**WHAT YOU NEED TO DO:**
Please keep to the lines below from the one with "Definition put_entry (i" through the one with "Definition asking (e", and restate them word for word, ends included.

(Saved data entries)

########################################

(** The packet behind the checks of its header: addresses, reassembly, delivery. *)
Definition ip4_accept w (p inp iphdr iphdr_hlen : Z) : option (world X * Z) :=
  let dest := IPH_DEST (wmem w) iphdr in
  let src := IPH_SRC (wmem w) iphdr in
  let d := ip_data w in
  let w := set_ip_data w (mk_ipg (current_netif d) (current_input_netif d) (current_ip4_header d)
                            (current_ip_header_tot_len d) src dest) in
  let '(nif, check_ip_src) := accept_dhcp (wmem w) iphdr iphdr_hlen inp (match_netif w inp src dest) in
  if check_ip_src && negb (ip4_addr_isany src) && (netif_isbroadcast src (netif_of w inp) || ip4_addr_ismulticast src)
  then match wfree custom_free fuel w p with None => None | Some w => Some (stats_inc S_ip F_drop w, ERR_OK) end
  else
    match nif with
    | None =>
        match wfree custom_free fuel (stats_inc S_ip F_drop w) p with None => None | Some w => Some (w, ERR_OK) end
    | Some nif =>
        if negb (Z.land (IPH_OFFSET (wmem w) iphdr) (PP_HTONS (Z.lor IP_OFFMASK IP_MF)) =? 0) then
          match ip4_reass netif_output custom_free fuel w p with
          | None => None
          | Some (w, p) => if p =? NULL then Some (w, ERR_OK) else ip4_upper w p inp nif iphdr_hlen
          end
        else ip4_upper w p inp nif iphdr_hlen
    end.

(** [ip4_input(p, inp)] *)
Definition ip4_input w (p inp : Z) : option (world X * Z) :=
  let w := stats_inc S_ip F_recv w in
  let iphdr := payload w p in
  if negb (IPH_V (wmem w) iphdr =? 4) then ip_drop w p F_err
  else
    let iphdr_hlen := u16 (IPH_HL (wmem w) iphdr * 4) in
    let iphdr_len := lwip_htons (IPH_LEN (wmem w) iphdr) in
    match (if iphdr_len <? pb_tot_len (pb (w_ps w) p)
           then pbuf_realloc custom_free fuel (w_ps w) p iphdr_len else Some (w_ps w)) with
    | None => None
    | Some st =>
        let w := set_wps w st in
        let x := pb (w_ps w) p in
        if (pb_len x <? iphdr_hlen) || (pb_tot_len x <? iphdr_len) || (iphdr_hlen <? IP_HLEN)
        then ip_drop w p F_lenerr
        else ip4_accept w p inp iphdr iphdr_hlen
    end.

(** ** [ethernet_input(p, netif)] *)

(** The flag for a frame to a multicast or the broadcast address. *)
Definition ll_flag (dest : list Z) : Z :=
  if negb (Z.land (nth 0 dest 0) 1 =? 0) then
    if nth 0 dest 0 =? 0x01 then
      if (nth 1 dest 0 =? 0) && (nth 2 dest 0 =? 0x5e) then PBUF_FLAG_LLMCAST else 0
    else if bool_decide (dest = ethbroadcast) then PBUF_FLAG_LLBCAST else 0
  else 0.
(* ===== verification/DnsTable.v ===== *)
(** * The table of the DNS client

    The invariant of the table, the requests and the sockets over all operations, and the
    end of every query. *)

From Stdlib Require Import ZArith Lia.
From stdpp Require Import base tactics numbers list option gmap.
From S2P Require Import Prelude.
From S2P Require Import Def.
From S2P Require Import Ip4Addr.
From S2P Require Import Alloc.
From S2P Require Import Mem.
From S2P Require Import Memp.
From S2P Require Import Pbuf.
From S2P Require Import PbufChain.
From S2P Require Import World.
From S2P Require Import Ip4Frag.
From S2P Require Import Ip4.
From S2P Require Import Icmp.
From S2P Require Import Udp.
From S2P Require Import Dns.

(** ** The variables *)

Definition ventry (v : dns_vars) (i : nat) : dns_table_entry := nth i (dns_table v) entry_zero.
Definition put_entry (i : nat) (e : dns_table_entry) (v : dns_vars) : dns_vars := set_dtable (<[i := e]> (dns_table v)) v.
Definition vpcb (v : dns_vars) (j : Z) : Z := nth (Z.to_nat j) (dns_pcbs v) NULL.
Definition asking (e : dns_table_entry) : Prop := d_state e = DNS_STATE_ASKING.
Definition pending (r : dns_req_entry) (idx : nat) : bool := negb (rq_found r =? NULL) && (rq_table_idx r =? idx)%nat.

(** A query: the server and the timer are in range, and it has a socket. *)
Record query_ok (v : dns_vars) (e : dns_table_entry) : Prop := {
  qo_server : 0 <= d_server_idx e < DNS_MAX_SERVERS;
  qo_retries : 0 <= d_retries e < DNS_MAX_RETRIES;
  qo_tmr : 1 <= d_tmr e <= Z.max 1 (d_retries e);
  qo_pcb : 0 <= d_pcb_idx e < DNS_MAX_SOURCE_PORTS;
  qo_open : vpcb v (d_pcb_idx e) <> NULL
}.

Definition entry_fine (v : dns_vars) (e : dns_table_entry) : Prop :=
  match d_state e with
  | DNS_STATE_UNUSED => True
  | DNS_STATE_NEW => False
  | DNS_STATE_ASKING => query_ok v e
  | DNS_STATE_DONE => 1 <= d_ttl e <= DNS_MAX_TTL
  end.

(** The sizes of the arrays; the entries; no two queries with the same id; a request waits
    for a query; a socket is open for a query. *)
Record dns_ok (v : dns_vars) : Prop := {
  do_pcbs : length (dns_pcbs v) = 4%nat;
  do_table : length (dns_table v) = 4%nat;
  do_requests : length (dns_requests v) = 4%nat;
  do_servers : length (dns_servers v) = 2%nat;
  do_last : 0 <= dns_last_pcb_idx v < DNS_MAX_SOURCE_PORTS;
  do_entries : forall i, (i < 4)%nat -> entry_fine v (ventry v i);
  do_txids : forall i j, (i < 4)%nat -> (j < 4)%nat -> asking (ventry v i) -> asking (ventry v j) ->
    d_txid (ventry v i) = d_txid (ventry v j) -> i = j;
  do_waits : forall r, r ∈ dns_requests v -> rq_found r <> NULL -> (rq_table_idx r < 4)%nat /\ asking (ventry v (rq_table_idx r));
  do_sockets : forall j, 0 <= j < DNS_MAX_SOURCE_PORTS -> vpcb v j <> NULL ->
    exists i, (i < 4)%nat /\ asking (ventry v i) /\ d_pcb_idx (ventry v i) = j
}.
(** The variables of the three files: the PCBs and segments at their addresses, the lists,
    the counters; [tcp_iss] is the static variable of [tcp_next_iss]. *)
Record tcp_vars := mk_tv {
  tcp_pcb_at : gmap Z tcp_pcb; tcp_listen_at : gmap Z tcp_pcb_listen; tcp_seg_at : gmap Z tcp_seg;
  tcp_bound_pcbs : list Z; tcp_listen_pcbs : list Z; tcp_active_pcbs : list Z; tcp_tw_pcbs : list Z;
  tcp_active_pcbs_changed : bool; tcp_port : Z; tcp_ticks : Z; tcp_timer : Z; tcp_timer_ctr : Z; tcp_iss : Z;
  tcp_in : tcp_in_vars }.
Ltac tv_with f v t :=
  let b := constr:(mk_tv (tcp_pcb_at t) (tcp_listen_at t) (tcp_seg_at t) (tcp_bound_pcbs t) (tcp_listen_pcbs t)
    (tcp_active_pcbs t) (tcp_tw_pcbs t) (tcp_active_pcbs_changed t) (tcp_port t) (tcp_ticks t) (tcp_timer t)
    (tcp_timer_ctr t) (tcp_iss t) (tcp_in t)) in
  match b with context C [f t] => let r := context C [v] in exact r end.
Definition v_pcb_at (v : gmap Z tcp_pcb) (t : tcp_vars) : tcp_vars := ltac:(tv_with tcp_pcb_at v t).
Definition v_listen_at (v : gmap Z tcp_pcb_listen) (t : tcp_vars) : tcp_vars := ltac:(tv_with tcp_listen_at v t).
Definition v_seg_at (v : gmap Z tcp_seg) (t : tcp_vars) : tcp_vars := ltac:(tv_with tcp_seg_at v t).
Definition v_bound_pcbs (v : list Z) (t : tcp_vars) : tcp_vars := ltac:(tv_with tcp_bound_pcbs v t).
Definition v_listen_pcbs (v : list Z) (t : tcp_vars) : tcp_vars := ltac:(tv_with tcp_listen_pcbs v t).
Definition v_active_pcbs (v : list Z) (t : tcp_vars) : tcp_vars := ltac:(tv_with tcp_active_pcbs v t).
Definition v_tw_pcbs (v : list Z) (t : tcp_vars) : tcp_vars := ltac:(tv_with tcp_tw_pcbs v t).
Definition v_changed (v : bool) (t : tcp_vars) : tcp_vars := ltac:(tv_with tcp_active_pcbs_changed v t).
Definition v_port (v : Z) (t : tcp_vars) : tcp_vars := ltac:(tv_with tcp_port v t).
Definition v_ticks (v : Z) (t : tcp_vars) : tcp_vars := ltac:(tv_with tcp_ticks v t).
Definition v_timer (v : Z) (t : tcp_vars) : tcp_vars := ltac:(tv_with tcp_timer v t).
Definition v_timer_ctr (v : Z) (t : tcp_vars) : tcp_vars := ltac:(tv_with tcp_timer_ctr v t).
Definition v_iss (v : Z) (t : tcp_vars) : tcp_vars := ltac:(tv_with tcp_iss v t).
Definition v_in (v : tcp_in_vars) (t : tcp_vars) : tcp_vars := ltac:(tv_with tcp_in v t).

########################################

**WRITTEN REPLY:**
Definition put_entry (i : nat) (e : dns_table_entry) (v : dns_vars) : dns_vars := set_dtable (<[i := e]> (dns_table v)) v.
Definition vpcb (v : dns_vars) (j : Z) : Z := nth (Z.to_nat j) (dns_pcbs v) NULL.
Definition asking (e : dns_table_entry) : Prop := d_state e = DNS_STATE_ASKING.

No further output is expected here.